Sur place, Wataru Iwata, qui voulait confier ici ou là des compteur Geiger pour faire les relevés que le gouvernement ne publie pas, trouve des personnes, des écoles qui toutes voudraient pouvoir s’équiper pour savoir, tout en espérant bien sûr que cela s’améliore. Il nous confirme que les écoles de Fukushima fonctionnent avec des cantines qui mangent, comme la population locale, la production locale contaminée, et que, dans les écoles non mentionnées au-delà de la limite de 3mSv on s’en approche en général.
Le Japon ne semble pas vouloir reconnaître, dans la pratique, ce qu’il a officiellement reconnu, l’alerte de niveau 7, ce qui veut dire qu’il vit une catastrophe semblable à celle de Tchernobyl. Il lui faut prendre la seule mesure humanitaire possible : évacuer la population sur une zone beaucoup plus large en fonction des informations dont il dispose et qu’il ne rend pas publiques.

Marc Humbert
Professeur à l’université de Rennes
Directeur de l’Institut français de recherche sur le Japon contemporain
Maison franco japonaise, Tokyo

NOTES

[1Voir http://www.acro.eu.org/

[2En japonais téléchargeable à http://eq.wide.ad.jp/files/110426map_1800.pdf.

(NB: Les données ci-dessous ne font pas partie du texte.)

(** ** Where the cells of a row of the table come from *)

(** X5: the joins make up nothing.  Every row of the table carries a row
    of the loaded transactions as it is.  Its payment date and its paid
    amount are those of a payment row with the same [txn_id], and so is
    its payment id when that is a whole number of at most 2^53 in size
    (the payment ids of the joined frame are floats); or its payment
    columns are all missing when there is no such payment row.  Its
    customer columns are those of a customer row with the same
    [customer_id] (a missing sector or country written "Unknown"), or
    missing, "Unknown" and "Unknown" when there is no such customer
    row. *)
Theorem table_rows_come_from_input
    files customers transactions payments out r :
  load_raw_data files = Ok (customers, transactions, payments) ->
  main files = Ok out -> r ∈ out ->
  a_txn r ∈ transactions /\
  ((exists p, p ∈ payments /\ p_txn_id p = txn_id (a_txnpay r) /\
      payment_date (a_txnpay r) = p_payment_date p /\
      paid_amount (a_txnpay r) = p_paid_amount p /\
      (- 2 ^ 53 <= p_payment_id p <= 2 ^ 53 ->
       payment_id (a_txnpay r) = Some (p_payment_id p))) \/
   ((forall p, p ∈ payments -> p_txn_id p <> txn_id (a_txnpay r)) /\
    a_txnpay r = without_payment (a_txn r))) /\
  ((exists c, c ∈ customers /\
      c_customer_id c = customer_id (a_txnpay r) /\
      customer_name (a_row r) = c_customer_name c /\
      sector (a_row r) = Some (fillna "Unknown"%string (c_sector c)) /\
      country (a_row r) = Some (fillna "Unknown"%string (c_country c))) \/
   ((forall c, c ∈ customers ->
       c_customer_id c <> customer_id (a_txnpay r)) /\
    customer_name (a_row r) = None /\
    sector (a_row r) = Some "Unknown"%string /\
    country (a_row r) = Some "Unknown"%string)).
Proof.
  intros Hload Hmain Hr.
  destruct (table_row_origin _ _ _ _ _ _ Hload Hmain Hr)
    as (e0 & Hx & He0 & Hrow & _ & _).
  apply elem_of_merge_payments in Hx as [Ht Hx].
  split; [exact Ht|]. split.
  - apply elem_of_merge_row in Hx as [(p & Hp & Hk & Heq) | [Hno Heq]].
    + left. exists p. unfold a_txn in Heq. rewrite Heq. simpl.
      repeat split; assumption.
    + right. split; assumption.
  - rewrite Hrow.
    apply elem_of_merge_row in He0 as [(c & Hc & Hk & ->) | [Hno ->]].
    + left. exists c. repeat split; assumption.
    + right. repeat split. exact Hno.
Qed.

(** Transaction 1 of the sample files with its payment row and its
    customer row. *)
Lemma table_rows_come_from_input_witness :
  exists r, r ∈ table_of sample_files /\
    txn_id (a_txnpay r) = 1 /\
    payment_id (a_txnpay r) = Some 1 /\
    customer_name (a_row r) = Some "Customer_001"%string.
Proof.
  assert (Hrun : main sample_files = Ok (table_of sample_files))
    by (vm_compute; reflexivity).
  eexists. split; [left|]. split; [reflexivity|].
  destruct (table_rows_come_from_input sample_files _ _ _ _ _ eq_refl Hrun
              (list_elem_of_here _ _)) as (_ & Hpay & _).
  split; [|reflexivity].
  destruct Hpay as [(p & Hin & Hk & _ & _ & Hid) | [_ Hnone]].
  - assert (Hp : p_payment_id p = 1).
    { vm_compute in Hin.
      repeat (apply elem_of_cons in Hin as [->|Hin]);
        [reflexivity | discriminate Hk | discriminate Hk | inversion Hin]. }
    rewrite Hid; rewrite Hp; [reflexivity|].
    split; vm_compute; discriminate.
  - discriminate (f_equal payment_id Hnone).
Defined.

(** X6: the empty side files.  With no row in [payments.csv] every row of
    the table is unpaid, without payment columns and with zero delay; with
    no row in [customers.csv] every row has no customer name and the
    sector and country "Unknown". *)
Theorem empty_side_files files out r :
  main files = Ok out -> r ∈ out ->
  (payments_csv files = [] ->
   payment_id (a_txnpay r) = None /\ payment_date (a_txnpay r) = None /\
   paid_amount (a_txnpay r) = FNaN /\
   a_is_paid r = false /\ a_delay_days r = 0) /\
  (customers_csv files = [] ->
   customer_name (a_row r) = None /\
   sector (a_row r) = Some "Unknown"%string /\
   country (a_row r) = Some "Unknown"%string).
Proof.
  intros Hmain Hr.
  destruct (main_Ok_load _ _ Hmain) as (c & t & p & Hload & _).
  pose proof (load_raw_data_Ok _ _ _ _ Hload) as (_ & _ & Hc & _ & Hp).
  destruct (table_row_origin _ _ _ _ _ _ Hload Hmain Hr)
    as (e0 & Hx & He0 & Hrow & _ & _).
  destruct (delay_days_origin _ _ _ Hmain Hr) as (Hpaid & Hdelay & _).
  split.
  - intros Hempty. rewrite Hempty in Hp. simpl in Hp. subst p.
    apply elem_of_merge_payments in Hx as [_ Hx].
    apply elem_of_merge_row in Hx as [(p0 & Hp0 & _) | [_ Heq]];
      [inversion Hp0|].
    rewrite Hpaid, Hdelay, Heq. repeat split.
  - intros Hempty. rewrite Hempty in Hc. subst c. rewrite Hrow.
    apply elem_of_merge_row in He0 as [(c0 & Hc0 & _) | [_ ->]];
      [inversion Hc0 | repeat split].
Qed.

(** Three transaction rows, no payment row and no customer row. *)
Lemma empty_side_files_witness :
  exists r, r ∈ table_of lonely_files /\
    a_is_paid r = false /\ a_delay_days r = 0 /\
    sector (a_row r) = Some "Unknown"%string.
Proof.
  assert (Hrun : main lonely_files = Ok (table_of lonely_files))
    by (vm_compute; reflexivity).
  eexists. split; [left|].
  destruct (empty_side_files lonely_files _ _ Hrun (list_elem_of_here _ _))
    as [Hp Hc].
  destruct (Hp eq_refl) as (_ & _ & _ & H1 & H2).
  destruct (Hc eq_refl) as (_ & H3 & _).
  split; [exact H1|]. split; [exact H2 | exact H3].
Defined.

(** ** The rows of the table, counted and in order *)

Section TableOrder.
Context (files : RawData) (customers : list Customer)
        (transactions : list Transaction) (payments : list Payment)
        (out : list AnalysisRecord).
Hypothesis loaded :
  load_raw_data files = Ok (customers, transactions, payments).
Hypothesis emitted : main files = Ok out.

Lemma a_txn_table :
  a_txn <$> out
  = (fun e => tp_txn (f_row (e_row e)))
      <$> enrich customers transactions payments.
Proof.
  rewrite <- (table_enrich _ _ _ _ _ loaded emitted), <- list_fmap_compose.
  reflexivity.
Qed.

Lemma NoDup_key_inj {B : Type} (k : B -> Z) (l : list B) (x y : B) :
  NoDup (k <$> l) -> x ∈ l -> y ∈ l -> k x = k y -> x = y.
Proof.
  induction l as [|b l IH]; intros Hnd Hx Hy Hk; [inversion Hx|].
  rewrite fmap_cons in Hnd. apply NoDup_cons in Hnd as [Hb Hnd].
  apply elem_of_cons in Hx as [->|Hx]; apply elem_of_cons in Hy as [->|Hy].
  - reflexivity.
  - exfalso. apply Hb. rewrite Hk. by apply list_elem_of_fmap_2.
  - exfalso. apply Hb. rewrite <- Hk. by apply list_elem_of_fmap_2.
  - by apply IH.
Qed.

End TableOrder.

(** X7: the distinct transaction rows stand in the table in the order of
    their first appearance in [transactions.csv]: the transaction columns
    of the table, read without repetitions, are the loaded transactions
    read without repetitions.  So the table has at least as many rows as
    there are distinct transaction rows. *)
Theorem distinct_transactions_in_order
    files customers transactions payments out :
  load_raw_data files = Ok (customers, transactions, payments) ->
  main files = Ok out ->
  drop_duplicates (a_txn <$> out) = drop_duplicates transactions /\
  (length (drop_duplicates transactions) <= length out)%nat.
Proof.
  intros Hload Hmain.
  assert (Horder : drop_duplicates (a_txn <$> out)
                   = drop_duplicates transactions).
  { rewrite (a_txn_table _ _ _ _ _ Hload Hmain). unfold enrich.
    rewrite <- list_fmap_compose.
    change ((fun e => tp_txn (f_row (e_row e))) ∘ fill_unknown)
      with (fun e : Enriched => tp_txn (f_row (e_row e))).
    unfold merge_customers, merge_left, drop_duplicates at 1.
    rewrite (drop_duplicates_from_bind _ (fun f => tp_txn (f_row f))).
    - rewrite <- list_fmap_compose.
      change ((fun f => tp_txn (f_row f)) ∘ add_features) with tp_txn.
      fold (drop_duplicates
              (tp_txn <$> drop_duplicates
                            (merge_payments transactions payments))).
      rewrite drop_duplicates_fmap_drop.
      unfold merge_payments, merge_left, drop_duplicates at 1.
      rewrite (drop_duplicates_from_bind _ id).
      + by rewrite list_fmap_id.
      + intros t. apply merge_row_nonempty.
      + intros t x Hx. by apply tp_txn_payments_of in Hx.
    - intros f. apply merge_row_nonempty.
    - intros f e He. by rewrite (e_row_merge_row _ _ _ He). }
  split; [exact Horder|].
  rewrite <- Horder, <- (length_fmap a_txn out).
  apply drop_duplicates_length.
Qed.

(** The generator's files: the transaction written twice is met once in
    the order, and twice in the table. *)
Lemma distinct_transactions_in_order_witness :
  exists customers transactions payments out,
    load_raw_data duplicated_files = Ok (customers, transactions, payments) /\
    main duplicated_files = Ok out /\
    length transactions = 2%nat /\ length out = 2%nat /\
    length (drop_duplicates (a_txn <$> out)) = 1%nat /\
    drop_duplicates (a_txn <$> out) = drop_duplicates transactions.
Proof.
  assert (Hrun : main duplicated_files = Ok (table_of duplicated_files))
    by (vm_compute; reflexivity).
  do 4 eexists. split; [reflexivity|]. split; [exact Hrun|].
  split; [reflexivity|]. split; [reflexivity|]. split; [reflexivity|].
  apply (distinct_transactions_in_order duplicated_files _ _ _ _
           eq_refl Hrun).
Defined.

(** X8: with at most one payment row per [txn_id] and at most one customer
    row per [customer_id], the table has exactly the distinct rows of the
    loaded transactions, once each and in their order; and the number that
    [main] prints as dropped duplicates is the number of repeated
    transaction rows. *)
Theorem table_is_distinct_transactions
    files customers transactions payments out :
  load_raw_data files = Ok (customers, transactions, payments) ->
  main files = Ok out ->
  NoDup (p_txn_id <$> payments) ->
  NoDup (c_customer_id <$> customers) ->
  a_txn <$> out = drop_duplicates transactions /\
  length out = length (drop_duplicates transactions) /\
  (length (merge_payments transactions payments)
   - length (drop_duplicates (merge_payments transactions payments))
   = length transactions - length (drop_duplicates transactions))%nat.
Proof.
  intros Hload Hmain Hpay Hcust.
  assert (Hone : tp_txn <$> merge_payments transactions payments
                 = transactions).
  { unfold merge_payments. apply merge_left_one_to_one; try reflexivity.
    intros t _. by apply filter_key_NoDup. }
  assert (Hinj : forall x y,
            x ∈ merge_payments transactions payments ->
            y ∈ merge_payments transactions payments ->
            tp_txn x = tp_txn y -> x = y).
  { intros x y Hx Hy Heq.
    apply elem_of_merge_payments in Hx as [_ Hx].
    apply elem_of_merge_payments in Hy as [_ Hy].
    rewrite <- Heq in Hy.
    apply elem_of_merge_row in Hx as [(b & Hb & Hkb & ->) | [Hno ->]];
      apply elem_of_merge_row in Hy as [(b' & Hb' & Hkb' & ->) | [Hno' ->]].
    - f_equal. eapply (NoDup_key_inj p_txn_id); eauto. congruence.
    - destruct (Hno' b Hb Hkb).
    - destruct (Hno b' Hb' Hkb').
    - reflexivity. }
  assert (Hdedup : tp_txn <$> drop_duplicates
                                (merge_payments transactions payments)
                   = drop_duplicates transactions).
  { rewrite (drop_duplicates_fmap_inj tp_txn) by exact Hinj.
    by rewrite Hone. }
  assert (Htable : a_txn <$> out = drop_duplicates transactions).
  { change a_txn with (tp_txn ∘ a_txnpay).
    rewrite list_fmap_compose,
      (a_txnpay_table _ _ _ _ _ Hload Hmain Hcust).
    exact Hdedup. }
  split; [exact Htable|]. split.
  - by rewrite <- Htable, length_fmap.
  - pose proof (f_equal length Hone) as Hlen.
    pose proof (f_equal length Hdedup) as Hlen'.
    rewrite length_fmap in Hlen, Hlen'. by rewrite Hlen, Hlen'.
Qed.
(** * DataVisualizer: per-dimension statistics, summaries and chart series

    A shallow embedding of [src/components/DataVisualizer.tsx].  JavaScript
    numbers are IEEE 754 binary64 values, modelled by Rocq's primitive
    [float]; arrays are lists; [undefined] is [None]; a thrown exception is
    the [Throw] completion. *)

From Stdlib Require Import Floats ZArith List String Ascii Bool Lia Permutation.
From Stdlib Require Uint63 DecimalString.
Import ListNotations.

Set Warnings "-inexact-float".

Local Open Scope float_scope.

(* ================================================================== *)
(** * Part I: definitions *)
(* ================================================================== *)

(** ** The JavaScript operations the component calls *)

Module JS.

(** An element read out of a [number[]]: a number, or [undefined] ([None])
    when the index is outside the array. *)
Definition value : Type := option float.

(** [a[i]]: reading outside the array yields [undefined], it does not throw. *)
Definition index {A : Type} (a : list A) (i : nat) : option A := nth_error a i.

(** ToNumber on a number or [undefined]: [undefined] becomes NaN. *)
Definition ToNumber (v : value) : float :=
  match v with
  | Some x => x
  | None => nan
  end.

(** [a + b] and [a - b] with [a] a number and [b] possibly [undefined]. *)
Definition add (a : float) (b : value) : float := a + ToNumber b.
Definition sub (a : value) (b : float) : float := ToNumber a - b.

(** [Array.prototype.map]: the callback receives the element and its index. *)
Fixpoint map_from {A B : Type} (f : A -> nat -> B) (i : nat) (a : list A) : list B :=
  match a with
  | [] => []
  | x :: rest => f x i :: map_from f (S i) rest
  end.

Definition map {A B : Type} (f : A -> nat -> B) (a : list A) : list B :=
  map_from f 0 a.

(** [Array.prototype.reduce] with an initial value: a left fold. *)
Definition reduce {A B : Type} (f : B -> A -> B) (init : B) (a : list A) : B :=
  fold_left f a init.

(** [a.length] as a number.  Array lengths are below 2^32, so the
    conversion is exact. *)
Definition length {A : Type} (a : list A) : float :=
  of_uint63 (Uint63.of_Z (Z.of_nat (List.length a))).

Definition is_neg_zero (x : float) : bool := PrimFloat.Leibniz.eqb x neg_zero.
Definition is_pos_zero (x : float) : bool := PrimFloat.Leibniz.eqb x PrimFloat.zero.

(** [Math.min(...args)] (ECMA-262): the arguments are coerced with ToNumber;
    starting from +Infinity, a NaN argument makes the result NaN, -0 is taken
    to be below +0, and otherwise the smaller number is kept.  The spread
    passes every element as an argument; the bound an engine puts on the
    number of arguments is left out. *)
Fixpoint min_loop (lowest : float) (coerced : list float) : float :=
  match coerced with
  | [] => lowest
  | number :: rest =>
      if is_nan number then nan
      else
        let lowest := if is_neg_zero number && is_pos_zero lowest then neg_zero else lowest in
        let lowest := if number <? lowest then number else lowest in
        min_loop lowest rest
  end.

Definition Math_min (args : list value) : float :=
  min_loop infinity (List.map ToNumber args).

(** [Math.max(...args)]: dually, from -Infinity, with +0 above -0. *)
Fixpoint max_loop (highest : float) (coerced : list float) : float :=
  match coerced with
  | [] => highest
  | number :: rest =>
      if is_nan number then nan
      else
        let highest := if is_pos_zero number && is_neg_zero highest then PrimFloat.zero else highest in
        let highest := if highest <? number then number else highest in
        max_loop highest rest
  end.

Definition Math_max (args : list value) : float :=
  max_loop neg_infinity (List.map ToNumber args).

(** A non-negative integer interpolated into a template literal
    ([`${index + 1}`]): its decimal digits. *)
Definition string_of_nat (n : nat) : string :=
  DecimalString.NilZero.string_of_uint (Nat.to_uint n).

[3The Daily Yomiuri du 11 avril 2011.

[4Mainichi, 1er mai 2011.

[5Pour que ce montant de 3,8µSv par heure corresponde à 20mSv par an il faut un calcul sur une base inférieure à 24 heures par jour pendant 365 jours car cela ferait plus de 33mSv par an.Situation des écoles : http://www.pref.fukushima.jp/j/schoolairsoil.pdf

[6Lors d’une réunion de la confédération paysanne Nouminren ( affiliée à Via Campesina) qui a eu lieu le 26 avril dans un bâtiment du gouvernement juste après une rencontre avec les représentants du ministère de l’agriculture, auxquelles j’ai pu assister.